Part Steve Jobs biopic and part gritty BBC3 drama, Lewenstein’s play – and Bender’s production – is a sprawling mess of incoherent plotting, dissonant shifts in tone, distracting staging, and accents so well-travelled they probably have more passport stamps than Ranulph Fiennes. Lewenstein forefronts a debate about privacy rights, corporate transparency, and individual autonomy, but it is never articulated with subtlety, merely plonked in front of the audience confrontationally and inexpertly developed. There is perhaps something tender touched upon about love through a digital medium, a la Spike Jonze’s Her, but this fades rapidly into bland cliché in the second half. An audience member could have walked out after 15 minutes, and left with much the same appreciation of the issues at hand as someone that battled through the full 120.
Darknet is set in a quasi-dystopian world. It isn’t a fully-fledged society like Aldous Huxley’s Brave New World, but a recognisable near-future formed around a single, woolly idea: the digitalisation of currency. People’s bank balance is determined by the volume of their online presence, by the data they share. Those who retweet more cat memes have more cash, in short. Two storylines are mashed around each other: Jamie (Jim English) is a surly 16 year-old hacker intent on changing the world from his bedroom, while Allen (Gyuri Rossi) is an e-cigarette-smoking bigshot at Octopus, the Paypal of the future.
An imprisoned master-hacker (Naveed Khan), a Romanian call girl/history of art student (Greer Dale-Foulkes), a heroin-addicted single mother (Rosie Thompson) and her 14 year-old daughter (Ella McLoughlin) are all splurged haphazardly into the mix, as the action shifts rapidly between the suburbs of south London and the sliding doors and corridors of some corporate American office-cum-thought garden. The contents of a small Apple Store – tablets, smartphones and laptops – are used throughout as characters duck and dive into cyberspace repeatedly.
The multi-roling cast strive to imbue Lewenstein’s sterile dialogue with emotion, but there is little they can achieve when their characters are so stunningly shallow and the script wanders aimlessly between tongue-in-cheek self-parody and heart-on-sleeve social drama. Bender’s direction doesn’t reach the heights of slickness its sophistication demands, and feels effortful as a result. The tornado of sound, video and lighting – although evidently proficiently executed – is more distracting than anything else.

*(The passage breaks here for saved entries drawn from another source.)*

(** * pyBPL: a shallow embedding of the rendering pipeline, the stroke
      tokens, the spatial model, the scale CPD and the random walker.

    Float tensors are read over the real numbers: a tensor entry is an [R],
    a shape is a list of naturals, and every Python exception the modelled
    code can raise is a value of [exn].  Arithmetic is therefore exact:
    rounding, overflow and underflow of [torch.float] and [np.float32] are
    outside this development, and so are devices and [clone].  Of
    autograd's bookkeeping the development keeps what decides whether the
    code returns: [add_stroke] below accounts for the in-place [fill_] on
    the leaf it creates with [requires_grad=True], and for the quotient
    0/0 that is not a number; [broaden_and_blur] is read on an image that
    in-place operations are allowed on. *)

From Stdlib Require Import String.
From Stdlib Require Import Reals Lra Lia ZArith List Bool.
Import ListNotations.
Set Warnings "-register-all".
Open Scope R_scope.

(** ** Python results *)

Inductive exn : Type :=
| AssertionError
| IndexError
| RuntimeError
| AttributeError
| UnboundLocalError
| Exception (msg : string).

Inductive result (A : Type) : Type :=
| Ok (a : A)
| Raise (e : exn).
Arguments Ok {A} a.
Arguments Raise {A} e.

Definition bind {A B} (m : result A) (k : A -> result B) : result B :=
  match m with
  | Ok a => k a
  | Raise e => Raise e
  end.

Definition fmap {A B} (f : A -> B) (m : result A) : result B :=
  bind m (fun a => Ok (f a)).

Mila Sanders’ design is obviously going for a sleek, space-age sexiness, but the backdrop mosaic of TV screens and the endlessly shifting stage furniture – a minimalist affair of blue archways and stools – feels distinctly shabby, not to mention distracting. Darknet suffers from the same paradoxical problem as many dystopian futures on stage do: for all its iPads and MacBooks, it plays more like a lost episode of Tomorrow’s World than a digestible portrait of the near-future. Perhaps theatre is simply not the medium for such visual dissections of the digital age after all.